By TIOL News Service

MUMBAI, SEPT 30, 2014: A Service Tax demand of Rs.7.49 crores along with interest and penalties was confirmed against the appellant by the CCE, Thane-I and, therefore, the appellant is before the CESTAT.

Facts: Investigation by DGCEI revealed that appellant SIPL had entered into an agreement with M/s Star Ltd., Hong Kong and in terms of which appellant had been appointed as their representative in India to solicit advertisements for the channels telecast by the former and also to collect and remit the advertisement charges. The invoices for the advertisements telecast would be raised by Star Hong Kong with instructions to the advertisers to make the payment to SIPL in Indian Rupees where such advertisers were Indian and directly to Star Hong Kong where such advertisers were not Indian. SIPL discharged service tax liability on such charges collected by it on behalf of Star Hong Kong under the taxable service category of "broadcasting services". Thereafter SIPL remitted the charges to Star Hong Kong after retaining their commission. However, in the case of charges collected in US dollars and remitted directly to Star Hong Kong by the advertisers, no service tax liability was discharged and SIPL received their commission from Star Hong Kong. On such charges,SIPL started discharging service tax liability from July, 2006 onwards.

It is the view of the department that the activity of selling time slots for advertisements by SIPL on behalf of Star Hong Kong, irrespective of the manner of receipt of consideration either through SIPL or directly is covered under the category of ‘Broadcasting services' and is taxable with effect from 16.07.2001. Accordingly, SCN dated 23.04.2008 for the period October, 2002 to June, 2006 demanding service tax of Rs.7,48,56,620/- was issued and adjudicated as mentioned in the opening paragraph.

After considering the elaborate submissions by both sides, the CESTAT observed -

On Merits:

++ From the statutory provisions, it is abundantly clear that so long as the radio or television programme is received in India and intended for listening or viewing by the public in India, such activity shall be taxable service even if the physical activity of broadcasting such as encryption of signals or beaming thereof takes place outside India and any branch office, subsidiary, representative, agent or any person who is appointed by the broadcaster for selling of time slots for broadcasting of any programme or obtaining sponsorships for programme or collecting broadcasting charges on behalf of the broadcaster will be liable to pay service tax. The notes on clauses, CBEC circulars dated 9-7-2001 and 27-7-2005 also clarify this position. The definition of taxable service under section 65(105)(zk) makes it crystal clear that if any activity is undertaken in any manner in respect of sale of time slots or obtaining of sponsorships or collection of broadcasting charges for the broadcaster situated abroad will be liable to service tax at the hands of its agent/representative in India.

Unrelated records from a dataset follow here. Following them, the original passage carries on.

(** * Surat Event Info Assistant: the reply pipeline, embedded and verified

    A shallow embedding of [api/graph.py], [api/search.py] and [api/llm.py]:
    the safety gate and keyword classifier, source lookup with its
    provider fallback and de-duplication, the reply generator wrapper, the
    synthesize node and the three-node graph.

    Text is modelled as [string]; [lower] and [strip] follow Python's
    [str.lower] and [str.strip] on the ASCII range (characters outside it are
    left alone by [lower] and are never stripped).  The web-search clients
    and the chat-completion client are external: they are section variables
    that either raise or return, and every call to them is recorded in an
    event log.  Writes to the logger are not modelled.

    Where the truth of a statement for the program depends on the exact
    [str.lower], [str.strip] or slicing, the statement carries the hypothesis
    that the texts involved are ASCII ([ascii_text]); the statements without
    it hold for the program on every text. *)

From Stdlib Require Import ZArith Strings.String Strings.Ascii List Bool Lia.
From Stdlib Require Import Numbers.DecimalString.
From stdpp Require Import base decidable option list gmap strings.

Local Open Scope string_scope.
Local Open Scope Z_scope.

#[local] Arguments String.append : simpl nomatch.

(* ===================================================================== *)
(** ** Text: the [str] operations the pipeline uses *)
(* ===================================================================== *)

Module Text.

(** [c] is an ASCII upper-case letter. *)
Definition is_upper (c : ascii) : bool :=
  let n := nat_of_ascii c in (65 <=? n)%nat && (n <=? 90)%nat.

Definition lower_char (c : ascii) : ascii :=
  if is_upper c then ascii_of_nat (nat_of_ascii c + 32) else c.

(** [str.lower] *)
Fixpoint lower (s : string) : string :=
  match s with
  | EmptyString => EmptyString
  | String c s' => String (lower_char c) (lower s')
  end.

++ From the terms and conditions of the agreement, it can be easily seen that SIPL was engaged in the activity of selling of time slots for broadcasting of any programme or obtaining sponsorships for programme or collecting broadcasting charges on behalf of Star Hong Kong as its Representative. Thus SIPL fell squarely within the definition of Broadcasting Agency or organization as defined in section 65(16) and the activity undertaken by SIPL came within the definition of taxable service as defined in section 65 (105)(zk). The appellant's contention that in respect of foreign advertisers who paid advertisement charges in USD directly, they were not liable to pay service tax is bereft of any logic or sound reasoning. The definitions of ‘broadcasting agency' and ‘broadcasting service' do not make any distinction based on how the payment is made or to whom it is made. So long as any activity in relation to selling of time slots or obtaining sponsorships or collecting and remitting charges is undertaken, the liability to pay tax is attracted.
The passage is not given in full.